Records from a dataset
_ _ _ _ _ _ _

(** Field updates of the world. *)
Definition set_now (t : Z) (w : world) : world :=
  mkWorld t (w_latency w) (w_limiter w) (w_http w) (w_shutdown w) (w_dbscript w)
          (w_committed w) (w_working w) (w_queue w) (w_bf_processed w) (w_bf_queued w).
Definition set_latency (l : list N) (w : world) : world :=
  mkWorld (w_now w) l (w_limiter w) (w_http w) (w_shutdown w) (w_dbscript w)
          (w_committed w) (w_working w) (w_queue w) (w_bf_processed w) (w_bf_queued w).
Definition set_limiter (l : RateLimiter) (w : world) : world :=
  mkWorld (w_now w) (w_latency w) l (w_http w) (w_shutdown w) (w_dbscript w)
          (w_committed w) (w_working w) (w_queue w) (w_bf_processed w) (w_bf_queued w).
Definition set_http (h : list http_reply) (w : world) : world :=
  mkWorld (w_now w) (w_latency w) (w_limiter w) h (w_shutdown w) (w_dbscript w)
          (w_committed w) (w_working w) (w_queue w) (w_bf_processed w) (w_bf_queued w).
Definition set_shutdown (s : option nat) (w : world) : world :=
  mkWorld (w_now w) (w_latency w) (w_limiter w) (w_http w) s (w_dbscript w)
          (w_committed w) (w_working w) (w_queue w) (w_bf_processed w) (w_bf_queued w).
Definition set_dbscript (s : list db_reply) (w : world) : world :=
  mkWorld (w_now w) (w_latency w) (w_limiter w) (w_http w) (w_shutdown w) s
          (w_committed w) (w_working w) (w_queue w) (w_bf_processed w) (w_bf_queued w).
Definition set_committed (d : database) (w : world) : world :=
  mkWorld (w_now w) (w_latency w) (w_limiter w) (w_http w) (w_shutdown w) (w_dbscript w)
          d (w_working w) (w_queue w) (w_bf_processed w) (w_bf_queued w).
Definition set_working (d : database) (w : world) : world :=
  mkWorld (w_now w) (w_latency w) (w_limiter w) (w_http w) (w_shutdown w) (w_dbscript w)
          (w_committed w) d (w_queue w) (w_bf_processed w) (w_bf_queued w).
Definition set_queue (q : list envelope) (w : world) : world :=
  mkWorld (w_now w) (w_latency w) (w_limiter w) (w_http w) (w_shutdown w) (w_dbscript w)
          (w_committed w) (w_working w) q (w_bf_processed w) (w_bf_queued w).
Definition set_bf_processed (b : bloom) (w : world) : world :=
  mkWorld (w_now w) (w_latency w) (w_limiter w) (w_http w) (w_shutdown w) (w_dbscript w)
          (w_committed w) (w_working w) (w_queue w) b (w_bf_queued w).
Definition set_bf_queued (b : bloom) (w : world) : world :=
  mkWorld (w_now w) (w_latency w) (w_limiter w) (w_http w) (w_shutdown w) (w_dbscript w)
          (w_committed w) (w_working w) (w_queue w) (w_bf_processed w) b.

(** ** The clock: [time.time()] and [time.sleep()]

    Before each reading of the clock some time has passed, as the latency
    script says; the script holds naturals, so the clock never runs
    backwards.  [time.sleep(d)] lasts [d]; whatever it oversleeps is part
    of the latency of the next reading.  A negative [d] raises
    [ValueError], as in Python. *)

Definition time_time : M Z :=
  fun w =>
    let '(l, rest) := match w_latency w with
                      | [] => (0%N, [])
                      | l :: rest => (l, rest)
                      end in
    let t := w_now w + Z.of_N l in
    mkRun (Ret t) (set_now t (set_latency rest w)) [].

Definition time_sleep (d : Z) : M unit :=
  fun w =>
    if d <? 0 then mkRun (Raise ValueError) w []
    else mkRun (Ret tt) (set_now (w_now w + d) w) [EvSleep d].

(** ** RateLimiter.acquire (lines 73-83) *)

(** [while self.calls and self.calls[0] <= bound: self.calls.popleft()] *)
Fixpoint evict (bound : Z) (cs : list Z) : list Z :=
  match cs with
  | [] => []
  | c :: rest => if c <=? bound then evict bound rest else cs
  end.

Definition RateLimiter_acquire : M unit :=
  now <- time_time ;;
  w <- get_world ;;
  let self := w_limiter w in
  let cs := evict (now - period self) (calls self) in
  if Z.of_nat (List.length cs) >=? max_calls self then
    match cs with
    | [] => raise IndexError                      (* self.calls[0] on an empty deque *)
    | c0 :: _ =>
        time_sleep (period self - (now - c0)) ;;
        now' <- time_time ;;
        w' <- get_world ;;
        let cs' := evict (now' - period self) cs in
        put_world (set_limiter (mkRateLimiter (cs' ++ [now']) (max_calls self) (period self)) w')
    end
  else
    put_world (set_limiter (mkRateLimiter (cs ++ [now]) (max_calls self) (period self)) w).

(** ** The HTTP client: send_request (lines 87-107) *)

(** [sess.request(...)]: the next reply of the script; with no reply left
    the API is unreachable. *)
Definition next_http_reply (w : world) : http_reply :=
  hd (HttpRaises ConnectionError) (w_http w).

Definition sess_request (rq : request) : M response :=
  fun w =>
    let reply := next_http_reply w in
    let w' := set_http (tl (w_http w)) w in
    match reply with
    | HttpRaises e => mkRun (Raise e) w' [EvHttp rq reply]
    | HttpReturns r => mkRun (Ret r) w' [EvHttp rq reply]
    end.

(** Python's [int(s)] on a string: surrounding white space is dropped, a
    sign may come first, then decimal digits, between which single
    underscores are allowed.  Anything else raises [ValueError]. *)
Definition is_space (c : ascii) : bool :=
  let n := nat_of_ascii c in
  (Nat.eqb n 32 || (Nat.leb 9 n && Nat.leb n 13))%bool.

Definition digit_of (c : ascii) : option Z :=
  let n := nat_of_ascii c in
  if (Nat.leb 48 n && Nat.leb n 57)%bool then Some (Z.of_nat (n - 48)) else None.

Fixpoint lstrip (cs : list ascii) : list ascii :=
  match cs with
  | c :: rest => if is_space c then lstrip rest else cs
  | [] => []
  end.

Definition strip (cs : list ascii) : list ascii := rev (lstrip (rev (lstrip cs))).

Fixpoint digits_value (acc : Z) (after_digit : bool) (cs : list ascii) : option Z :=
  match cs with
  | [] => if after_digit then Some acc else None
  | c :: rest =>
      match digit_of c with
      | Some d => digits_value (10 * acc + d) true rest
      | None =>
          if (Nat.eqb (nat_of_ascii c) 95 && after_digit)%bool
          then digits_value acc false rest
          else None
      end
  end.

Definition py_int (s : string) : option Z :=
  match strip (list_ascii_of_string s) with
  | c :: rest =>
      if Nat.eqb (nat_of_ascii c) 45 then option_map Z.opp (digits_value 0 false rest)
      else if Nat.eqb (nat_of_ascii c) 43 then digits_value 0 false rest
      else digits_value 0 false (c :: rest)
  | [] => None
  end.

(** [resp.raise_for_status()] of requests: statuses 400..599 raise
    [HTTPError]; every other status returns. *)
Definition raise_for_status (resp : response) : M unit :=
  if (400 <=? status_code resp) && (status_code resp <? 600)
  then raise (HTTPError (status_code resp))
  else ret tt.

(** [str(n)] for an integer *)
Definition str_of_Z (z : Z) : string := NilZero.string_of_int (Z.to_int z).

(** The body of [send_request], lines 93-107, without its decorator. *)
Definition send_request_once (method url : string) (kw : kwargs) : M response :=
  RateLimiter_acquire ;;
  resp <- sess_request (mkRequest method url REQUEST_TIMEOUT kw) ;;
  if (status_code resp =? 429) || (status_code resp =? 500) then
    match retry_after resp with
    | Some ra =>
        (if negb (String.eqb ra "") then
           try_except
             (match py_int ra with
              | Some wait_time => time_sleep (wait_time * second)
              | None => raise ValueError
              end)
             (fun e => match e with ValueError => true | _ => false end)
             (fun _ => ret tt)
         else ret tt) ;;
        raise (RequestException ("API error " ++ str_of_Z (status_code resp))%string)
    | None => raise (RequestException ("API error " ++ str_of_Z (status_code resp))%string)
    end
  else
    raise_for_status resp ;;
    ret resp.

_ _ _ _ _ _ _

**PROBLEM STATEMENT**
An exact copy of every record is what the answer must contain.

**FINISHED TASK**
(** Field updates of the world. *)
Definition set_now (t : Z) (w : world) : world :=
  mkWorld t (w_latency w) (w_limiter w) (w_http w) (w_shutdown w) (w_dbscript w)
          (w_committed w) (w_working w) (w_queue w) (w_bf_processed w) (w_bf_queued w).
Definition set_latency (l : list N) (w : world) : world :=
  mkWorld (w_now w) l (w_limiter w) (w_http w) (w_shutdown w) (w_dbscript w)
          (w_committed w) (w_working w) (w_queue w) (w_bf_processed w) (w_bf_queued w).
Definition set_limiter (l : RateLimiter) (w : world) : world :=
  mkWorld (w_now w) (w_latency w) l (w_http w) (w_shutdown w) (w_dbscript w)
          (w_committed w) (w_working w) (w_queue w) (w_bf_processed w) (w_bf_queued w).
Definition set_http (h : list http_reply) (w : world) : world :=
  mkWorld (w_now w) (w_latency w) (w_limiter w) h (w_shutdown w) (w_dbscript w)
          (w_committed w) (w_working w) (w_queue w) (w_bf_processed w) (w_bf_queued w).
Definition set_shutdown (s : option nat) (w : world) : world :=
  mkWorld (w_now w) (w_latency w) (w_limiter w) (w_http w) s (w_dbscript w)
          (w_committed w) (w_working w) (w_queue w) (w_bf_processed w) (w_bf_queued w).
Definition set_dbscript (s : list db_reply) (w : world) : world :=
  mkWorld (w_now w) (w_latency w) (w_limiter w) (w_http w) (w_shutdown w) s
          (w_committed w) (w_working w) (w_queue w) (w_bf_processed w) (w_bf_queued w).
Definition set_committed (d : database) (w : world) : world :=
  mkWorld (w_now w) (w_latency w) (w_limiter w) (w_http w) (w_shutdown w) (w_dbscript w)
          d (w_working w) (w_queue w) (w_bf_processed w) (w_bf_queued w).
Definition set_working (d : database) (w : world) : world :=
  mkWorld (w_now w) (w_latency w) (w_limiter w) (w_http w) (w_shutdown w) (w_dbscript w)
          (w_committed w) d (w_queue w) (w_bf_processed w) (w_bf_queued w).
Definition set_queue (q : list envelope) (w : world) : world :=
  mkWorld (w_now w) (w_latency w) (w_limiter w) (w_http w) (w_shutdown w) (w_dbscript w)
          (w_committed w) (w_working w) q (w_bf_processed w) (w_bf_queued w).
Definition set_bf_processed (b : bloom) (w : world) : world :=
  mkWorld (w_now w) (w_latency w) (w_limiter w) (w_http w) (w_shutdown w) (w_dbscript w)
          (w_committed w) (w_working w) (w_queue w) b (w_bf_queued w).
Definition set_bf_queued (b : bloom) (w : world) : world :=
  mkWorld (w_now w) (w_latency w) (w_limiter w) (w_http w) (w_shutdown w) (w_dbscript w)
          (w_committed w) (w_working w) (w_queue w) (w_bf_processed w) b.

(** ** The clock: [time.time()] and [time.sleep()]

    Before each reading of the clock some time has passed, as the latency
    script says; the script holds naturals, so the clock never runs
    backwards.  [time.sleep(d)] lasts [d]; whatever it oversleeps is part
    of the latency of the next reading.  A negative [d] raises
    [ValueError], as in Python. *)

Definition time_time : M Z :=
  fun w =>
    let '(l, rest) := match w_latency w with
                      | [] => (0%N, [])
                      | l :: rest => (l, rest)
                      end in
    let t := w_now w + Z.of_N l in
    mkRun (Ret t) (set_now t (set_latency rest w)) [].

Definition time_sleep (d : Z) : M unit :=
  fun w =>
    if d <? 0 then mkRun (Raise ValueError) w []
    else mkRun (Ret tt) (set_now (w_now w + d) w) [EvSleep d].

(** ** RateLimiter.acquire (lines 73-83) *)

(** [while self.calls and self.calls[0] <= bound: self.calls.popleft()] *)
Fixpoint evict (bound : Z) (cs : list Z) : list Z :=
  match cs with
  | [] => []
  | c :: rest => if c <=? bound then evict bound rest else cs
  end.

Definition RateLimiter_acquire : M unit :=
  now <- time_time ;;
  w <- get_world ;;
  let self := w_limiter w in
  let cs := evict (now - period self) (calls self) in
  if Z.of_nat (List.length cs) >=? max_calls self then
    match cs with
    | [] => raise IndexError                      (* self.calls[0] on an empty deque *)
    | c0 :: _ =>
        time_sleep (period self - (now - c0)) ;;
        now' <- time_time ;;
        w' <- get_world ;;
        let cs' := evict (now' - period self) cs in
        put_world (set_limiter (mkRateLimiter (cs' ++ [now']) (max_calls self) (period self)) w')
    end
  else
    put_world (set_limiter (mkRateLimiter (cs ++ [now]) (max_calls self) (period self)) w).

(** ** The HTTP client: send_request (lines 87-107) *)

(** [sess.request(...)]: the next reply of the script; with no reply left
    the API is unreachable. *)
Definition next_http_reply (w : world) : http_reply :=
  hd (HttpRaises ConnectionError) (w_http w).

Definition sess_request (rq : request) : M response :=
  fun w =>
    let reply := next_http_reply w in
    let w' := set_http (tl (w_http w)) w in
    match reply with
    | HttpRaises e => mkRun (Raise e) w' [EvHttp rq reply]
    | HttpReturns r => mkRun (Ret r) w' [EvHttp rq reply]
    end.

(** Python's [int(s)] on a string: surrounding white space is dropped, a
    sign may come first, then decimal digits, between which single
    underscores are allowed.  Anything else raises [ValueError]. *)
Definition is_space (c : ascii) : bool :=
  let n := nat_of_ascii c in
  (Nat.eqb n 32 || (Nat.leb 9 n && Nat.leb n 13))%bool.

Definition digit_of (c : ascii) : option Z :=
  let n := nat_of_ascii c in
  if (Nat.leb 48 n && Nat.leb n 57)%bool then Some (Z.of_nat (n - 48)) else None.

Fixpoint lstrip (cs : list ascii) : list ascii :=
  match cs with
  | c :: rest => if is_space c then lstrip rest else cs
  | [] => []
  end.

Definition strip (cs : list ascii) : list ascii := rev (lstrip (rev (lstrip cs))).

Fixpoint digits_value (acc : Z) (after_digit : bool) (cs : list ascii) : option Z :=
  match cs with
  | [] => if after_digit then Some acc else None
  | c :: rest =>
      match digit_of c with
      | Some d => digits_value (10 * acc + d) true rest
      | None =>
          if (Nat.eqb (nat_of_ascii c) 95 && after_digit)%bool
          then digits_value acc false rest
          else None
      end
  end.

Definition py_int (s : string) : option Z :=
  match strip (list_ascii_of_string s) with
  | c :: rest =>
      if Nat.eqb (nat_of_ascii c) 45 then option_map Z.opp (digits_value 0 false rest)
      else if Nat.eqb (nat_of_ascii c) 43 then digits_value 0 false rest
      else digits_value 0 false (c :: rest)
  | [] => None
  end.

(** [resp.raise_for_status()] of requests: statuses 400..599 raise
    [HTTPError]; every other status returns. *)
Definition raise_for_status (resp : response) : M unit :=
  if (400 <=? status_code resp) && (status_code resp <? 600)
  then raise (HTTPError (status_code resp))
  else ret tt.

(** [str(n)] for an integer *)
Definition str_of_Z (z : Z) : string := NilZero.string_of_int (Z.to_int z).

(** The body of [send_request], lines 93-107, without its decorator. *)
Definition send_request_once (method url : string) (kw : kwargs) : M response :=
  RateLimiter_acquire ;;
  resp <- sess_request (mkRequest method url REQUEST_TIMEOUT kw) ;;
  if (status_code resp =? 429) || (status_code resp =? 500) then
    match retry_after resp with
    | Some ra =>
        (if negb (String.eqb ra "") then
           try_except
             (match py_int ra with
              | Some wait_time => time_sleep (wait_time * second)
              | None => raise ValueError
              end)
             (fun e => match e with ValueError => true | _ => false end)
             (fun _ => ret tt)
         else ret tt) ;;
        raise (RequestException ("API error " ++ str_of_Z (status_code resp))%string)
    | None => raise (RequestException ("API error " ++ str_of_Z (status_code resp))%string)
    end
  else
    raise_for_status resp ;;
    ret resp.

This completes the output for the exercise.